Palabras-clave: Desarrollo; psicología del desarrollo; epistemología de la psicología.
Introdução
Derivas Etimológicas
O termo progresso, do latim progressus, indica avanço para frente, crescimento. Avançar é deixar
coisas para trás, pisar em território novo. “O sentido etimológico espacial de ‘movimento para a frente
no espaço’ sobreviveu apenas no emprego militar da palavra” (Rey, 1993, p. 1643). A figura
geométrica que melhor ilustra o ideal do progresso é a reta ascendente. Lalande (1996, p. 871)
observa dois sentidos: marcha para uma direção definida e outro, valorativo e relativo, de mudança
gradual do “menos bom para o melhor”.
Para Rey, o sentido neutro, ligado à série de acontecimentos militares, “sem ideia de
melhoramento, recua nos séculos XVII e XVIII e desaparece no século XIX, com o emprego
generalizado da palavra evolução” (Rey, 1993, grifo do autor). No chamado século das luzes (o século
XVIII), o termo designa o ideal de ‘evolução da humanidade’, nas direções científica, técnica e política.

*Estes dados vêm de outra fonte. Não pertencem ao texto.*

(** The pieces with the separators put back between them. *)
Fixpoint interleave (pieces seps : list (list Z)) : list Z :=
  match pieces, seps with
  | [], _ => []
  | piece :: _, [] => piece
  | piece :: pieces, sep :: seps => piece ++ sep ++ interleave pieces seps
  end.

Lemma lex_body_separator b rest s d w t n :
  lex_body b rest s d w t = Cut n → (n = 1%nat ∨ n = 2%nat) ∧ separator (take n (b :: rest)).
Proof.
  intros H. pose proof (lex_body_cut _ _ _ _ _ _ _ H) as (-> & -> & _ & Hn). revert H.
  unfold lex_body, separator, SEPARATORS.
  destruct (Z.eqb_spec b BSLASH); [done|]. destruct (Z.eqb_spec b SQUOTE); [done|].
  destruct (Z.eqb_spec b dquote); [done|].
  destruct ((b =? ch ";") || (b =? LF) || (b =? CR)) eqn:Hsep.
  { rewrite !orb_true_iff, !Z.eqb_eq in Hsep. intros [= <-]. split; [by left|].
    destruct Hsep as [[->| ->]| ->]; cbn; set_solver. }
  destruct (Z.eqb_spec b (ch "&")) as [->|].
  { case_bool_decide as Hr; [|case_bool_decide; [done|]]; intros [= <-].
    - split; [by right|]. destruct rest as [|c rest]; [done|]. injection Hr as ->. cbn. set_solver.
    - split; [by left|]. cbn. set_solver. }
  destruct (Z.eqb_spec b (ch "|")) as [->|].
  { case_bool_decide as Hr; intros [= <-].
    - split; [by right|]. destruct rest as [|c rest]; [done|]. injection Hr as ->. cbn. set_solver.
    - split; [by left|]. cbn. set_solver. }
  destruct (Z.eqb_spec b (ch ">")); [by repeat case_match|]. by case_match.
Qed.

Lemma blex_covers fuel rest cur s d w t :
  (length rest ≤ fuel)%nat →
  ∃ seps, Forall separator seps ∧
    (length (blex fuel rest cur s d w t) = length seps ∨
     length (blex fuel rest cur s d w t) = S (length seps)) ∧
    reverse cur ++ rest = interleave (blex fuel rest cur s d w t).*1 seps.
Proof.
  revert rest cur s d w t. induction fuel as [|fuel IH]; intros rest cur s d w t Hfuel;
    (destruct rest as [|b rest];
     [exists []; split; [constructor|]; cbn [blex]; rewrite app_nil_r;
      destruct cur; (split; [by auto|done])|]); [cbn in Hfuel; lia|].
  cbn [blex]. destruct (lex_body b rest s d w t) as [n s' d' w' t'|n] eqn:Hbody.
  - apply lex_body_advance in Hbody.
    destruct (IH (drop n (b :: rest)) (reverse (take n (b :: rest)) ++ cur) s' d' w' t') as (seps & Hsep & Hlen & Heq).
    { rewrite length_drop. cbn in *. lia. }
    exists seps. split_and!; [done..|].
    by rewrite <- Heq, reverse_app, reverse_involutive, <- app_assoc, take_drop.
  - apply lex_body_separator in Hbody as [Hn Hsep].
    destruct (IH (drop n (b :: rest)) [] s d false None) as (seps & Hseps & Hlen & Heq).
    { rewrite length_drop. cbn in *. lia. }
    exists (take n (b :: rest) :: seps). split_and!; [by constructor|cbn; lia|].
    csimpl. rewrite <- Heq. cbn [reverse rev_append app]. by rewrite take_drop.
Qed.

Lemma separator_ascii s : separator s → Forall (λ c, 0 ≤ c < 128) s.
Proof.
  unfold separator. revert s. apply Forall_forall. cbn. by repeat constructor.
Qed.

Lemma utf8_interleave texts seps :
  Forall separator seps → utf8 (interleave texts seps) = interleave (utf8 <$> texts) seps.
Proof.
  intros H. revert texts. induction H as [|sep seps Hsep _ IH]; intros [|text texts]; try done.
  cbn [interleave fmap list_fmap]. rewrite !utf8_app. rewrite <- IH. f_equal. f_equal.
  apply utf8_ascii. eapply Forall_impl; [by apply separator_ascii|]. cbn. lia.
Qed.

(** The lexer never panics (every slice it takes is at character
    boundaries), and it loses nothing: the texts of the segments, with the
    separators between them put back, are the command. *)
Theorem lexer_covers command :
  valid_str command →
  ∃ segments seps, lex_segments command = Some segments ∧ Forall separator seps ∧
    (length segments = length seps ∨ length segments = S (length seps)) ∧
    command = interleave (seg_text <$> segments) seps.
Proof.
  intros Hcmd. destruct (lex_segments_cuts command Hcmd) as [-> Htext].
  destruct (blex_covers (length (utf8 command)) (utf8 command) [] false false false None)
    as (seps & Hsep & Hlen & Heq); [done|]. fold (cuts command) in *.
  exists (as_segment <$> cuts command), seps. rewrite length_fmap. split_and!; [done..|].
  assert (Hbytes : utf8 <$> (seg_text <$> (as_segment <$> cuts command)) = (cuts command).*1 ∧
                   Forall valid_str (seg_text <$> (as_segment <$> cuts command))).
  { clear Heq Hlen. induction Htext as [|[bs w] cs (q & Hq & Hbs) _ [IH1 IH2]]; [by split|].
    cbn in Hbs. subst bs. csimpl. rewrite from_utf8_valid by done. by rewrite IH1; split; [|constructor]. }
  destruct Hbytes as [Hbytes Hvalid]. apply utf8_inj; [done| |].
  - clear Heq Hlen Htext Hbytes. revert seps Hsep. induction Hvalid as [|q qs Hq _ IH]; intros seps Hsep;
      [by destruct seps; constructor|].
    destruct Hsep as [|sep seps Hs Hsep]; cbn [interleave]; [done|].
    apply Forall_app; split; [done|]. apply Forall_app; split; [|by apply IH].
    eapply Forall_impl; [by apply separator_ascii|]. unfold is_scalar. cbn. lia.
  - rewrite utf8_interleave by done. rewrite Hbytes. exact Heq.
Qed.

(** ** Commands in sequence *)

(** Quotes are closed and no escape is pending after the bytes, when the scan
    starts inside of a single-quoted ([s]) or double-quoted ([d]) string. *)
Fixpoint closed_from (s d : bool) (bs : list Z) : bool :=
  match bs with
  | [] => negb s && negb d
  | b :: bs1 =>
      if s then closed_from (negb (b =? SQUOTE)) d bs1
      else if d then
        if b =? dquote then closed_from s false bs1
        else if b =? BSLASH then match bs1 with [] => false | _ :: bs2 => closed_from s d bs2 end
        else closed_from s d bs1
      else if b =? BSLASH then match bs1 with [] => false | _ :: bs2 => closed_from s d bs2 end
      else if b =? SQUOTE then closed_from true d bs1
      else if b =? dquote then closed_from s true bs1
      else closed_from s d bs1
  end.

Definition operator_byte (b : Z) : bool := (b =? ch "&") || (b =? ch "|") || (b =? ch ">").
Definition plain_end (bs : list Z) : Prop := ∀ b, last bs = Some b → operator_byte b = false.

Definition B (rest cur : list Z) (s d w : bool) (t : option Z) : list cut :=
  blex (length rest) rest cur s d w t.

Lemma blex_fuel fuel rest cur s d w t :
  (length rest ≤ fuel)%nat → blex fuel rest cur s d w t = B rest cur s d w t.
Proof.
  unfold B. revert rest cur s d w t. induction fuel as [fuel IH] using (well_founded_induction lt_wf).
  intros [|b rest] cur s d w t Hfuel; [by destruct fuel|].
  destruct fuel as [|fuel]; [cbn in Hfuel; lia|]. cbn [length blex].
  destruct (lex_body b rest s d w t) as [n s' d' w' t'|n] eqn:Hbody.
  - apply lex_body_advance in Hbody.
    assert (length (drop n (b :: rest)) ≤ length rest)%nat by (rewrite length_drop; cbn; lia).
    cbn in Hfuel. rewrite IH by lia. destruct (decide (length rest < S fuel)%nat); [|lia].
    by rewrite (IH (length rest)) by lia.
  - apply lex_body_separator in Hbody as [Hn _].
    assert (length (drop n (b :: rest)) ≤ length rest)%nat by (rewrite length_drop; cbn; lia).
    cbn in Hfuel. rewrite IH by lia. by rewrite (IH (length rest)) by lia.
Qed.

Lemma B_step b rest cur s d w t :
  B (b :: rest) cur s d w t =
  match lex_body b rest s d w t with
  | Advance n s d w t => B (drop n (b :: rest)) (reverse (take n (b :: rest)) ++ cur) s d w t
  | Cut n => (reverse cur, w) :: B (drop n (b :: rest)) [] s d false None
  end.
Proof.
  unfold B at 1. cbn [length blex]. destruct (lex_body b rest s d w t) as [n s' d' w' t'|n] eqn:Hbody.
  - apply lex_body_advance in Hbody. apply blex_fuel. rewrite length_drop. cbn. lia.
  - apply lex_body_separator in Hbody as [Hn _]. f_equal. apply blex_fuel. rewrite length_drop. cbn. lia.
Qed.
Definition path_components (path : str) : list Component :=
  match split slash path with
  | [] => []
  | first :: rest =>
      (if starts_with path [slash] then [RootDir] else if bool_decide (first = dot) then [CurDir] else []) ++
      omap component_of (first :: rest)
  end.

(** [PathBuf::push] on Unix. *)
Definition path_push (path component : str) : str :=
  if starts_with component [slash] then component
  else if bool_decide (path = []) || ends_with path [slash] then path ++ component
  else path ++ slash :: component.

Definition local_path_from_remote_relative (relative : str) : result str :=
  validate_remote_relative_path relative ≫= λ _,
  try_fold (λ path component,
    match path_components component with
    | [Normal _] => Ok (path_push path component)
    | _ => Err "sync path component is not a normal local filename on this platform"
    end) [] (split slash relative).

(** ** Splitting and joining *)
Lemma split_snoc_sep c a b : split c (a ++ c :: b) = split c a ++ split c b.
Proof.
  unfold split. induction a as [|x a IH]; cbn [app split_on]; [by rewrite Z.eqb_refl|].
  destruct (c =? x); [by rewrite IH|]. rewrite IH.
  destruct (split_on (Z.eqb c) a) as [|w ws] eqn:Hs; [|done].
  exfalso. destruct a as [|y a]; [done|]. cbn in Hs. destruct (c =? y); [done|].
  by destruct (split_on (Z.eqb c) a).
Qed.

A palavra ‘progresso’ (e não ‘desenvolvimento’) seria essencial e a ideia neutra de ‘mudança’
expressaria ‘evolução’: “Os filósofos do progresso, típicos do século XVIII e, sobretudo, do século XIX
recuaram claramente no século XX, no qual o progresso científico é frequentemente julgado de modo
mais nuançado” (Rey, 1993, p. 1644).
Diferentemente de ‘desenvolvimento’ e ‘evolução’, ‘progresso’ não é muito encontrado na PD.

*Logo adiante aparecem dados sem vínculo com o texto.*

Lemma planned_wanted a k :
  resolved → a ∈ planned local remote options k ↔ a_kind a = k ∧ wanted a.
Proof.
  intros Hres. rewrite elem_of_planned. split.
  - intros [(path & e & Hl & Ha)|(Hd & path & r & Hr & Ha)].
    + pose proof (local_action_kind _ _ _ _ Ha) as [Hk Hp]. split; [done|]. unfold local_action in Ha.
      unfold wanted, created, removed. rewrite Hp.
      destruct (remote !! path) as [r|] eqn:Hr.
      * case_bool_decide as Hkind.
        -- destruct (bool_decide _ && _) eqn:Hf; [|done].
           apply andb_true_iff in Hf as [Hf Hm]. apply bool_decide_eq_true in Hf. apply negb_true_iff in Hm.
           apply create_action_Some in Ha as (_ & -> & [(-> & ? & ?)|(-> & ? & ?)]); [congruence|].
           naive_solver.
        -- assert (opt_delete options = true) as Hd.
           { destruct Hres as [|Hres]; [done|]. destruct (Hres path). by exists e, r. }
           destruct k; rewrite Hk;
             [apply remove_action_Some in Ha|apply remove_action_Some in Ha
             |apply create_action_Some in Ha|apply create_action_Some in Ha]; naive_solver.
      * apply create_action_Some in Ha as (_ & -> & [(-> & ? & ?)|(-> & ? & ?)]); naive_solver.
    + pose proof (remote_action_kind _ _ _ _ Ha) as (Hk & Hp & Hl). split; [done|].
      unfold remote_action in Ha. case_bool_decide; [done|]. apply remove_action_Some in Ha as (_ & _ & Hb & Ha).
      unfold wanted, removed. rewrite Hk, Hp, Hl, Hr. destruct k; naive_solver.
  - intros [Hk Hw]. unfold wanted in Hw. rewrite Hk in Hw. unfold local_action, remote_action.
    destruct k.
    + destruct Hw as (Hd & r & (Hr & Hl) & Hkind & Hb). destruct (local !! a_path a) as [e|] eqn:He.
      * left. exists (a_path a), e. split; [done|]. rewrite Hr, bool_decide_eq_false_2 by by apply Hl.
        apply remove_action_Some. naive_solver.
      * right. split; [done|]. exists (a_path a), r. split; [done|]. rewrite He, bool_decide_eq_false_2 by by intros [].
        apply remove_action_Some. naive_solver.
    + destruct Hw as (Hd & r & (Hr & Hl) & Hkind & Hb). destruct (local !! a_path a) as [e|] eqn:He.
      * left. exists (a_path a), e. split; [done|]. rewrite Hr, bool_decide_eq_false_2 by by apply Hl.
        apply remove_action_Some. naive_solver.
      * right. split; [done|]. exists (a_path a), r. split; [done|]. rewrite He, bool_decide_eq_false_2 by by intros [].
        apply remove_action_Some. naive_solver.
    + destruct Hw as (e & [He Hr] & Hkind & Hb). left. exists (a_path a), e. split; [done|].
      destruct (remote !! a_path a) as [r|]; [|apply create_action_Some; naive_solver].
      destruct (Hr r eq_refl) as [Hne|[? _]]; [|congruence]. rewrite bool_decide_eq_false_2 by done.
      apply create_action_Some; naive_solver.
    + destruct Hw as (e & [He Hr] & Hkind & Hb). left. exists (a_path a), e. split; [done|].
      destruct (remote !! a_path a) as [r|]; [|apply create_action_Some; naive_solver].
      case_bool_decide as Hsame; [|apply create_action_Some; naive_solver].
      destruct (Hr r eq_refl) as [Hne|[_ Hm]]; [done|]. rewrite Hm, (bool_decide_eq_true_2 (e_kind e = File)) by done. cbn [negb andb].
      apply create_action_Some; naive_solver.
Qed.

Lemma NoDup_omap_paths (f : str * SnapshotEntry → option SyncAction) l :
  NoDup l.*1 → (∀ p e a, f (p, e) = Some a → a_path a = p) → NoDup (a_path <$> omap f l).
Proof.
  intros Hnd Hf. induction l as [|[p e] l IH]; [constructor|].
  csimpl in Hnd. apply NoDup_cons in Hnd as [Hp Hnd]. cbn.
  destruct (f (p, e)) as [a|] eqn:Ha; [|by apply IH]. csimpl. constructor; [|by apply IH].
  rewrite (Hf _ _ _ Ha). intros (b & Hb & ([p' e'] & Hin & Hfb)%list_elem_of_omap)%list_elem_of_fmap.
  apply Hp. rewrite Hb, (Hf _ _ _ Hfb). apply (list_elem_of_fmap_2 fst _ (p', e')). done.
Qed.

Lemma NoDup_planned k : NoDup (a_path <$> planned local remote options k).
Proof.
  unfold planned. rewrite fmap_app. apply NoDup_app. split_and!.
  - apply NoDup_omap_paths; [apply NoDup_btree_keys|]. intros p e a H. by apply local_action_kind in H as [].
  - intros p (a & -> & ([q e] & Hin & Ha)%list_elem_of_omap)%list_elem_of_fmap.
    apply elem_of_btree_entries in Hin. apply local_action_kind in Ha as [_ Hp].
    destruct (opt_delete options); [|apply not_elem_of_nil].
    intros (b & Hb & ([q' r] & _ & Hrb)%list_elem_of_omap)%list_elem_of_fmap.
    apply remote_action_kind in Hrb as (_ & Hp' & Hl). congruence.
  - destruct (opt_delete options); [|constructor].
    apply NoDup_omap_paths; [apply NoDup_btree_keys|]. intros p e a H. by apply remote_action_kind in H as (_ & ? & _).
Qed.
End facts.

(** ** Executing one list of actions *)
Abbreviation paths acts := (a_path <$> acts).

(** What a list of removals, or of creations, leaves. *)
Definition without (m : Snapshot) (acts : list SyncAction) (m' : Snapshot) : Prop :=
  ∀ p, m' !! p = if bool_decide (p ∈ paths acts) then None else m !! p.
Definition with_entries (f : str → option SnapshotEntry) (m : Snapshot) (acts : list SyncAction) (m' : Snapshot) : Prop :=
  ∀ p, m' !! p = if bool_decide (p ∈ paths acts) then f p else m !! p.

Lemma without_cons m a acts m' :
  a_path a ∉ paths acts → without (delete (a_path a) m) acts m' → without m (a :: acts) m'.
Proof.
  intros Hnew H p. rewrite H. csimpl. destruct (decide (p = a_path a)) as [->|Hne].
  - rewrite (bool_decide_eq_false_2 (a_path a ∈ paths acts)) by done.
    rewrite (bool_decide_eq_true_2 (a_path a ∈ a_path a :: paths acts)) by by left. apply lookup_delete_eq.
  - rewrite lookup_delete_ne by congruence.
    rewrite (bool_decide_ext (p ∈ a_path a :: paths acts) (p ∈ paths acts)); [done|].
    rewrite elem_of_cons. tauto.
Qed.

Lemma with_entries_cons f e m a acts m' :
  a_path a ∉ paths acts → f (a_path a) = Some e → with_entries f (<[ a_path a := e ]> m) acts m' →
  with_entries f m (a :: acts) m'.
Proof.
  intros Hnew He H p. rewrite H. csimpl. destruct (decide (p = a_path a)) as [->|Hne].
  - rewrite (bool_decide_eq_false_2 (a_path a ∈ paths acts)) by done.
    rewrite (bool_decide_eq_true_2 (a_path a ∈ a_path a :: paths acts)) by by left. by rewrite lookup_insert_eq.
  - rewrite lookup_insert_ne by congruence.
    rewrite (bool_decide_ext (p ∈ a_path a :: paths acts) (p ∈ paths acts)); [done|].
    rewrite elem_of_cons. tauto.
Qed.

Lemma delete_files_effects atomic local acts m :
  Forall (λ a, a_kind a = DeleteRemoteFile ∧ ∃ e, m !! a_path a = Some e ∧ e_kind e ≠ Directory) acts →
  NoDup (paths acts) → ∃ m', effects atomic local acts m = Some m' ∧ without m acts m'.
Proof.
  revert m. induction acts as [|a acts IH]; intros m Hall Hnd.
  { exists m. split; [done|]. by intros p. }
  apply Forall_cons in Hall as [(Hk & e & He & Hkind) Hall]. csimpl in Hnd. apply NoDup_cons in Hnd as [Hnew Hnd].
  destruct (IH (delete (a_path a) m)) as (m' & Heff & Hm'); [|done|].
  - eapply Forall_impl_elem; [exact Hall|]. intros b Hb (Hkb & e' & He' & Hkind'). split; [done|].
    exists e'. split; [|done]. rewrite lookup_delete_ne; [done|].
    intros Heq. apply Hnew. rewrite Heq. by apply list_elem_of_fmap_2.
  - exists m'. split; [|by apply without_cons]. rewrite effects_cons. unfold effect at 1. rewrite Hk, He.
    cbn [mbind option_bind]. by rewrite bool_decide_eq_false_2.
Qed.

(** An ancestor is less deep. *)
Lemma ancestor_depth p q : safe_path q → p ∈ ancestors q → path_depth p < path_depth q.
Proof.
  intros Hsafe [b ->]%elem_of_ancestors. unfold path_depth, safe_path in *.
  rewrite split_snoc_sep in *. apply Forall_app in Hsafe as [_ Hb]. rewrite filter_app, length_app.
  pose proof (split_nonempty slash b). destruct (split slash b) as [|w ws]; [done|].
  apply Forall_cons in Hb as [[Hne _ _ _ _ _ _ _ _] _]. rewrite filter_cons_True by done. cbn [length]. lia.
Qed.

Lemma empty_dir (m : Snapshot) path :
  (∀ q, is_Some (m !! q) → path ∉ ancestors q) →
  forallb (λ '(q, _), negb (bool_decide (path ∈ ancestors q))) (map_to_list m) = true.
Proof.
  intros H. apply forallb_forall. intros [q e] Hin%list_elem_of_In%elem_of_map_to_list.
  rewrite negb_true_iff, bool_decide_eq_false. apply H. eauto.
Qed.

Lemma delete_directories_effects atomic local acts m :
  StronglySorted deep_first acts →
  Forall (λ a, a_kind a = DeleteRemoteDirectory ∧ is_dir m (a_path a) = true) acts →
  (∀ a q, a ∈ acts → is_Some (m !! q) → a_path a ∈ ancestors q → safe_path q ∧ q ∈ paths acts) →
  NoDup (paths acts) → ∃ m', effects atomic local acts m = Some m' ∧ without m acts m'.
Proof.
  revert m. induction acts as [|a acts IH]; intros m Hsorted Hall Hbelow Hnd.
  { exists m. split; [done|]. by intros p. }
  apply Forall_cons in Hall as [(Hk & Hdir) Hall]. csimpl in Hnd. apply NoDup_cons in Hnd as [Hnew Hnd].
  inversion Hsorted as [|? ? Hsorted' Hfirst]; subst. rewrite Forall_forall in Hfirst.
  assert (∀ q, is_Some (m !! q) → a_path a ∉ ancestors q) as Hempty.
  { intros q Hq Hanc. destruct (Hbelow a q) as [Hsafe Hin]; [by left|done..|].
    pose proof (ancestor_depth _ _ Hsafe Hanc) as Hlt. csimpl in Hin. apply elem_of_cons in Hin as [->|Hin]; [lia|].
    apply list_elem_of_fmap in Hin as (b & -> & Hb). specialize (Hfirst b Hb).
    unfold deep_first, shallow_first in Hfirst. lia. }
  destruct (IH (delete (a_path a) m)) as (m' & Heff & Hm'); [done| | |done|].
  - eapply Forall_impl_elem; [exact Hall|]. intros b Hb (Hkb & Hdb). split; [done|].
    unfold is_dir in *. rewrite lookup_delete_ne; [done|].
    intros Heq. apply Hnew. rewrite Heq. by apply list_elem_of_fmap_2.
  - intros b q Hb [e Hq]%lookup_delete_is_Some Hanc.
    destruct (Hbelow b q) as [Hsafe Hin]; [by right|done..|]. split; [done|].
    csimpl in Hin. apply elem_of_cons in Hin as [->|]; [done|done].
  - exists m'. split; [|by apply without_cons]. rewrite effects_cons. unfold effect at 1.
    rewrite Hk, Hdir, empty_dir by done. done.
Qed.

Apesar de usos distintos, os dois primeiros têm origens comuns. Enquanto ‘desenvolvimento’ conhece
um emprego abrangente, com difícil delimitação a um único corpo teórico, ‘evolução’ é mais utilizado
na abordagem evolucionista, com referências diretas a Charles Darwin. Lalande (1996), ao discutir o
termo ‘evolução’, lembra que este não foi utilizado no livro de Darwin, mas o foi nas obras de Herbert
Spencer.
Desenvolvimento vem do verbo volvere (rolar, fazer girar) e de dois prefixos: des, que
frequentemente indica oposição (desfazer, despenalizar), e en,que remete à posição interior ou
movimento para dentro (encéfalo, embrião). Na palavra desarrollo, encontramos a mesma ideia:
desenrolar, assim como em développement “Ação de desenrolar o que estava enrolado sobre si
mesmo” (Rey, 1993, p. 594). O sentido de ‘desenrolar’ era o mais comum desde o século XIV, mas no
século XVIII adquiriu novos valores semânticos: “Ação de desenvolver, de crescer” (Bonnet, 2006, p.

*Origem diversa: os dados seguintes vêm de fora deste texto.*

#[export] Instance model_laws : SftpLaws tree.
Proof.
  refine {| node := lookup_node |}.
  - intros t b. by exists directory_attrs.
  - intros t l a. apply model_tree.
  - intros t path _ _. cbn. unfold model_lstat. by destruct (lookup_node t (loc_of path)).
  - intros t path _ Hok Hnone. cbn. unfold model_create_dir. rewrite Hnone.
    assert ((loc_of path).2 ≠ []) as Hne.
    { intros Hnil. unfold lookup_node in Hnone. by rewrite Hnil in Hnone. }
    rewrite parent_directory by done. exists directory_attrs. eexists. split_and!; [done..|].
    intros l. apply place_upd; [done..|]. apply model_below. intros (a & Ha & _). congruence.
  - intros t path a _ Ha Hk. cbn. unfold model_remove_file. rewrite Ha, bool_decide_eq_false_2 by done.
    eexists. split; [done|]. intros l. apply place_upd.
    + intros Hnil. unfold lookup_node in Ha. rewrite Hnil in Ha. injection Ha as <-. done.
    + by eapply model_tree.
    + apply model_below. intros (a' & Ha' & ?). congruence.
  - intros t path a _ Ha Hk Hne Hbelow. cbn. unfold model_remove_dir, is_dir_node. rewrite Ha.
    rewrite bool_decide_eq_true_2 by done. rewrite (bool_decide_eq_false_2 (_ = [])) by done. cbn [negb andb].
    assert (forallb (λ '(l', _), negb (below (loc_of path) l' && bool_decide (is_Some (lookup_node t l')))) (map_to_list t) = true) as ->.
    { apply forallb_forall. intros [l' b] _. rewrite negb_true_iff, andb_false_iff, bool_decide_eq_false.
      destruct (below (loc_of path) l') eqn:Hb; [|by left]. right. apply below_spec in Hb as (us & Hus & ->).
      rewrite (Hbelow us Hus). by intros []. }
    eexists. split; [done|]. intros l. apply place_upd; [done| |done]. by eapply model_tree.
Defined.

End Model.

(** ** Examples *)
Module Examples.
Import Model.

Definition server0 : tree := {[ (true, [lit "srv"]) := directory_attrs ]}.

Lemma ensure_remote_dir_exact_witness :
  ∃ s', ensure_remote_dir (lit "/srv/./app//x") server0 = (Ok tt, s') ∧
    dirs_made server0 s' (true, [lit "srv"; lit "app"; lit "x"]).
Proof.
  pose proof (ensure_remote_dir_exact (lit "/srv/./app//x") server0) as H.
  destruct (ensure_remote_dir (lit "/srv/./app//x") server0) as [[[]|e] s'] eqn:Heq.
  - exists s'. split; [reflexivity|].
    assert (loc_of (lit "/srv/./app//x") = (true, [lit "srv"; lit "app"; lit "x"])) as <- by (vm_compute; reflexivity).
    exact (proj2 H).
  - exfalso. apply (f_equal (λ r, is_ok r.1)) in Heq. vm_compute in Heq. discriminate Heq.
Defined.

End Examples.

61); o sentido figurado, “ação de evoluir” (Bonnet, 2006, p. 143). O uso de ‘evolução’ seria mais
recente e o encontramos no século XVIII na psicologia e na retórica para nomear acréscimo ou
aprofundamento de um tema (Bonnet, 2006; Rey, 1993). Abbagnano (1966) observa que o sentido
mais otimista para desarrollo torna-se comum na filosofia do século XIX, ligado a ‘progresso’, mas sua
acepção anterior remonta ao conceito aristotélico de movimento, como passagem da potência ao ato.
O termo ‘evolução’ é analisado por Giddens (2009), interessado pela incidência dos princípios
evolucionistas de Darwin nas teorias sociais. Segundo o autor, o termo sofre oscilação, com um
momento de acentuada popularidade e posterior declínio. Do latim evolutia, derivado de e- (‘fora de’) e
volutus (‘enrolado’), relacionado ao desenrolar de livros em pergaminhos. No final do século XVII,
adquire sua acepção atual: processos ordenados de mudança, observados em estágios.
Os termos ‘evolução’ e ‘desenvolvimento’ têm gênese comum, marcada pelo elemento de
composição “volv-”, de raiz indo-europeia “wel-/welw-”, com sentido de rolar, rodar, com
correspondentes em diversas línguas. No grego, dois termos: elútron, para estojo, bainha de espada,
casca de frutos, reservatório de água e, por extensão, corpo como invólucro da alma; e héliks, ikos,
espiral, movimento circular. No latim volvo, volvi, volutum: rolar, revirar, rodar, enrolar, fazer passar o
tempo, pensar, meditar (Rey, 1993). Observamos, portanto, a constância das noções de movimento e
de desvencilhar-se de um envoltório. O exemplo do pergaminho (Giddens, 2009) parece apropriado e
coerente com o sentido mais antigo no percurso histórico do termo e na apropriação e cristalização de
determinada noção de infância, que discutiremos adiante.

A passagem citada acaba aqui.